──────── PROVIDED RECORDS ────────
(** The move [bt_body] makes when the four cells it reads exist: [f] gives
    the cells and [ceq] the comparison of the two characters. *)
Definition pure_step (f : Z -> Z -> Z) (ceq : Z -> Z -> bool)
    (swapped : bool) (st : bt_state) : bt_next :=
  let row := rowIndex st in
  let col := columnIndex st in
  let dataAtLeft := if col =? 0 then -1 else f row (col - 1) in
  let dataAtTop := if row =? 0 then -1 else f (row - 1) col in
  let dataAtDiagonal :=
    if (row >? 0) && (col >? 0) then f (row - 1) (col - 1) else -1 in
  if (dataAtLeft =? -1) && (dataAtTop =? -1) && (dataAtDiagonal =? -1)
  then Break
  else
    let data := f row col in
    if (col >? 0) && (row >? 0) && ceq row col
    then Continue (mkBt (row - 1) (col - 1)
                        (addCount st) (delCount st) (subCount st))
    else if ((JS.sub1 data =? dataAtLeft)
             && ((data <=? dataAtDiagonal) && (data <=? dataAtTop)))
            || ((dataAtDiagonal =? -1) && (dataAtTop =? -1))
    then Continue
           (if swapped
            then mkBt row (col - 1) (addCount st + 1) (delCount st) (subCount st)
            else mkBt row (col - 1) (addCount st) (delCount st + 1) (subCount st))
    else if ((JS.sub1 data =? dataAtTop)
             && ((data <=? dataAtDiagonal) && (data <=? dataAtLeft)))
            || ((dataAtDiagonal =? -1) && (dataAtLeft =? -1))
    then Continue
           (if swapped
            then mkBt (row - 1) col (addCount st) (delCount st + 1) (subCount st)
            else mkBt (row - 1) col (addCount st + 1) (delCount st) (subCount st))
    else Continue (mkBt (row - 1) (col - 1)
                        (addCount st) (delCount st) (subCount st + 1)).

(** Edit scripts: [script s t i d b] says that [s] becomes [t] by keeping
    some characters, inserting [i], deleting [d] and substituting [b]. *)
Inductive script : jsstring -> jsstring -> Z -> Z -> Z -> Prop :=
| script_nil : script [] [] 0 0 0
| script_keep c s t i d b :
    script s t i d b -> script (c :: s) (c :: t) i d b
| script_insert c s t i d b :
    script s t i d b -> script s (c :: t) (i + 1) d b
| script_delete c s t i d b :
    script s t i d b -> script (c :: s) t i (d + 1) b
| script_substitute c c' s t i d b :
    c <> c' -> script s t i d b -> script (c :: s) (c' :: t) i d (b + 1).

(** The edit distance of the glossary, by the usual recursion on the two
    sequences; it is the cost of a cheapest script ([levenshtein_le_script],
    [levenshtein_script]). *)
Fixpoint levenshtein (s : jsstring) : jsstring -> Z :=
  match s with
  | [] => fun t => Z.of_nat (length t)
  | a :: s' =>
      fix lev_s (t : jsstring) : Z :=
        match t with
        | [] => Z.of_nat (length s)
        | b :: t' =>
            Z.min (Z.min (levenshtein s' t + 1) (lev_s t' + 1))
                  (levenshtein s' t' + (if bool_decide (a = b) then 0 else 1))
        end
  end.

(** The recurrence of the forward pass of [unlimitedCompare]: the cost in
    row [j] and column [i]. *)
Fixpoint tab (left right : jsstring) (j : nat) : nat -> Z :=
  match j with
  | O => fun i => Z.of_nat i
  | S j' =>
      fix row (i : nat) : Z :=
        match i with
        | O => Z.of_nat j
        | S i' =>
            Z.min (Z.min (row i' + 1) (tab left right j' i + 1))
                  (tab left right j' i'
                   + (if bool_decide (charAt left i' = charAt right j')
                      then 0 else 1))
        end
  end.

(** What the rows [1 .. k - 1] have established when row [k] starts. *)
Definition rows_done (left right : jsstring) (n m k : nat)
    (acc : list Z * list Z * matrix_t) : Prop :=
  wf_matrix n m acc.2
  /\ length acc.1.1 = (n + 1)%nat
  /\ length acc.1.2 = (n + 1)%nat
  /\ (forall i, (i <= n)%nat -> get acc.1.1 i = tab left right (k - 1) i)
  /\ (forall j i, (j < k)%nat -> (i <= n)%nat ->
        cell acc.2 (Z.of_nat j) (Z.of_nat i) = tab left right j i)
  /\ (forall j, (j <= m)%nat -> cell acc.2 (Z.of_nat j) 0 = Z.of_nat j).

(** A value held for the cell in row [r] and column [i] of the stripe: it
    is never below the cost, and it is the cost when that is within the
    threshold. *)
Definition good (left right : jsstring) (threshold : Z) (r i : nat) (v : Z)
    : Prop :=
  tab left right r i <= v
  /\ (tab left right r i <= threshold -> v = tab left right r i).

Definition in_stripe (threshold : Z) (r i : nat) : Prop :=
  Z.abs (Z.of_nat i - Z.of_nat r) <= threshold.

(** The two rolling rows of [limitedCompare] when row [r] has been
    computed into [p]: inside the stripe [p] is good, and right of it both
    rows still hold [Number.MAX_VALUE]. *)
Definition stripe_row (left right : jsstring) (threshold : Z) (n r : nat)
    (p d : list Z) : Prop :=
  length p = (n + 1)%nat /\ length d = (n + 1)%nat
  /\ (forall i, (i <= n)%nat -> in_stripe threshold r i ->
         good left right threshold r i (get p i))
  /\ (forall i, (i <= n)%nat -> Z.of_nat r + threshold < Z.of_nat i ->
         get p i = JS.MAX_VALUE)
  /\ (forall i, (i <= n)%nat -> Z.of_nat r + threshold < Z.of_nat i ->
         get d i = JS.MAX_VALUE).

(** The five ways an iteration of the backtrace ends. *)
Inductive move (ceq : Z -> Z -> bool) (swapped : bool) (st : bt_state)
    : bt_next -> Prop :=
| move_break :
    rowIndex st = 0 -> columnIndex st = 0 -> move ceq swapped st Break
| move_keep :
    0 < rowIndex st -> 0 < columnIndex st ->
    ceq (rowIndex st) (columnIndex st) = true ->
    move ceq swapped st
      (Continue (mkBt (rowIndex st - 1) (columnIndex st - 1)
                      (addCount st) (delCount st) (subCount st)))
| move_left :
    0 < columnIndex st ->
    move ceq swapped st
      (Continue
         (if swapped
          then mkBt (rowIndex st) (columnIndex st - 1)
                    (addCount st + 1) (delCount st) (subCount st)
          else mkBt (rowIndex st) (columnIndex st - 1)
                    (addCount st) (delCount st + 1) (subCount st)))
| move_up :
    0 < rowIndex st ->
    move ceq swapped st
      (Continue
         (if swapped
          then mkBt (rowIndex st - 1) (columnIndex st)
                    (addCount st) (delCount st + 1) (subCount st)
          else mkBt (rowIndex st - 1) (columnIndex st)
                    (addCount st + 1) (delCount st) (subCount st)))
| move_substitute :
    0 < rowIndex st -> 0 < columnIndex st ->
    ceq (rowIndex st) (columnIndex st) = false ->
    move ceq swapped st
      (Continue (mkBt (rowIndex st - 1) (columnIndex st - 1)
                      (addCount st) (delCount st) (subCount st + 1))).

(** The prefixes of the caller's [left] and [right] that remain to be
    aligned at a state of the backtrace; after a swap the table's columns
    run over the caller's [right]. *)
Definition source (swapped : bool) (left right : jsstring) (st : bt_state)
    : jsstring :=
  if swapped then take (Z.to_nat (rowIndex st)) right
  else take (Z.to_nat (columnIndex st)) left.

Definition target (swapped : bool) (left right : jsstring) (st : bt_state)
    : jsstring :=
  if swapped then take (Z.to_nat (columnIndex st)) left
  else take (Z.to_nat (rowIndex st)) right.

(** The state of the backtrace with the two directions exchanged. *)
Definition mirror (st : bt_state) : bt_state :=
  mkBt (columnIndex st) (rowIndex st) (delCount st) (addCount st) (subCount st).

Definition total (st : bt_state) : Z := addCount st + delCount st + subCount st.

Definition mirror_next (next : bt_next) : bt_next :=
  match next with
  | Break => Break
  | Continue st => Continue (mirror st)
  end.

(** The state of the backtrace with the two counters of the directional
    moves exchanged. *)
Definition exchange (st : bt_state) : bt_state :=
  mkBt (rowIndex st) (columnIndex st) (delCount st) (addCount st) (subCount st).

Definition exchange_next (next : bt_next) : bt_next :=
  match next with
  | Break => Break
  | Continue st => Continue (exchange st)
  end.

(** The matching step of Jaro-Winkler in the words of the design document:
    the radius is [max(floor(max.length / 2) - 1, 0)], and for each index of
    [min] the first unused equal character of [max] inside
    [index - range, index + range] is marked used and counted once. *)
Definition window_range (max : jsstring) : Z :=
  Z.max (Z.of_nat (length max) / 2 - 1) 0.

Definition window (range : Z) (max : jsstring) (index : nat) : list nat :=
  filter (fun x => Z.of_nat index - range <= Z.of_nat x <= Z.of_nat index + range)
         (seq 0 (length max)).

Definition window_step (min max : jsstring) (range : Z)
    (st : list bool * nat) (index : nat) : list bool * nat :=
  let '(used, count) := st in
  match List.find (fun x => negb (used !!! x)
                            && bool_decide (charAt min index = charAt max x))
                  (window range max index) with
  | Some x => (<[x := true]> used, S count)
  | None => st
  end.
────────
## TASK ITEM
Everything above from the line containing "bt_next -> Prop" down to the line containing "run over the caller's [right]. *)" should be copied exactly, both end lines included, and nothing else.

## WRITTEN SOLUTION
    : bt_next -> Prop :=
| move_break :
    rowIndex st = 0 -> columnIndex st = 0 -> move ceq swapped st Break
| move_keep :
    0 < rowIndex st -> 0 < columnIndex st ->
    ceq (rowIndex st) (columnIndex st) = true ->
    move ceq swapped st
      (Continue (mkBt (rowIndex st - 1) (columnIndex st - 1)
                      (addCount st) (delCount st) (subCount st)))
| move_left :
    0 < columnIndex st ->
    move ceq swapped st
      (Continue
         (if swapped
          then mkBt (rowIndex st) (columnIndex st - 1)
                    (addCount st + 1) (delCount st) (subCount st)
          else mkBt (rowIndex st) (columnIndex st - 1)
                    (addCount st) (delCount st + 1) (subCount st)))
| move_up :
    0 < rowIndex st ->
    move ceq swapped st
      (Continue
         (if swapped
          then mkBt (rowIndex st - 1) (columnIndex st)
                    (addCount st) (delCount st + 1) (subCount st)
          else mkBt (rowIndex st - 1) (columnIndex st)
                    (addCount st + 1) (delCount st) (subCount st)))
| move_substitute :
    0 < rowIndex st -> 0 < columnIndex st ->
    ceq (rowIndex st) (columnIndex st) = false ->
    move ceq swapped st
      (Continue (mkBt (rowIndex st - 1) (columnIndex st - 1)
                      (addCount st) (delCount st) (subCount st + 1))).

(** The prefixes of the caller's [left] and [right] that remain to be
    aligned at a state of the backtrace; after a swap the table's columns
    run over the caller's [right]. *)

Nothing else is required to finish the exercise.